What needs to be done:
The records appear below. Repeat them exactly.

Data for analysis:
(** * TiFlash configuration synthesis (pkg/manager/member/tiflash_util.go)

    A shallow embedding of the TiFlash config synthesizer of tidb-operator:
    the two dialect synthesizers [getTiFlashConfig] (legacy) and
    [getTiFlashConfigV2] (current), the version dispatch [GetTiFlashConfig],
    and the log-tailer sidecar builder [buildTiFlashSidecarContainers].

    Two layers are given.  The value layer treats a config document as a
    finite map and every synthesizer as a function on documents.  The store
    layer keeps documents behind pointers in an explicit heap, so that the
    copy made on entry and the in-place updates that follow are visible. *)

From stdpp Require Import gmap strings list fin_maps pretty.
From Stdlib Require Import ZArith Ascii.

Local Open Scope string_scope.

(** ** Config documents *)

(** The values a document stores: the Go code writes strings, [int64]s, a
    float, booleans and string slices. *)
Inductive Value :=
  | VString (s : string)
  | VInt (n : Z)
  | VFloat (mantissa exponent : Z)   (* the decimal literal m * 10^e *)
  | VBool (b : bool)
  | VStrings (l : list string).

#[global] Instance Value_eq_dec : EqDecision Value.
Proof. solve_decision. Defined.

(** Left-to-right application, so that a run of updates reads in the order
    the Go statements are written. *)
Notation "c |> f" := (f c) (at level 45, left associativity, only parsing).

Module GenericConfig.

Expected answer:
(** * TiFlash configuration synthesis (pkg/manager/member/tiflash_util.go)

    A shallow embedding of the TiFlash config synthesizer of tidb-operator:
    the two dialect synthesizers [getTiFlashConfig] (legacy) and
    [getTiFlashConfigV2] (current), the version dispatch [GetTiFlashConfig],
    and the log-tailer sidecar builder [buildTiFlashSidecarContainers].

    Two layers are given.  The value layer treats a config document as a
    finite map and every synthesizer as a function on documents.  The store
    layer keeps documents behind pointers in an explicit heap, so that the
    copy made on entry and the in-place updates that follow are visible. *)

From stdpp Require Import gmap strings list fin_maps pretty.
From Stdlib Require Import ZArith Ascii.

Local Open Scope string_scope.

(** ** Config documents *)

(** The values a document stores: the Go code writes strings, [int64]s, a
    float, booleans and string slices. *)
Inductive Value :=
  | VString (s : string)
  | VInt (n : Z)
  | VFloat (mantissa exponent : Z)   (* the decimal literal m * 10^e *)
  | VBool (b : bool)
  | VStrings (l : list string).

#[global] Instance Value_eq_dec : EqDecision Value.
Proof. solve_decision. Defined.

(** Left-to-right application, so that a run of updates reads in the order
    the Go statements are written. *)
Notation "c |> f" := (f c) (at level 45, left associativity, only parsing).

Module GenericConfig.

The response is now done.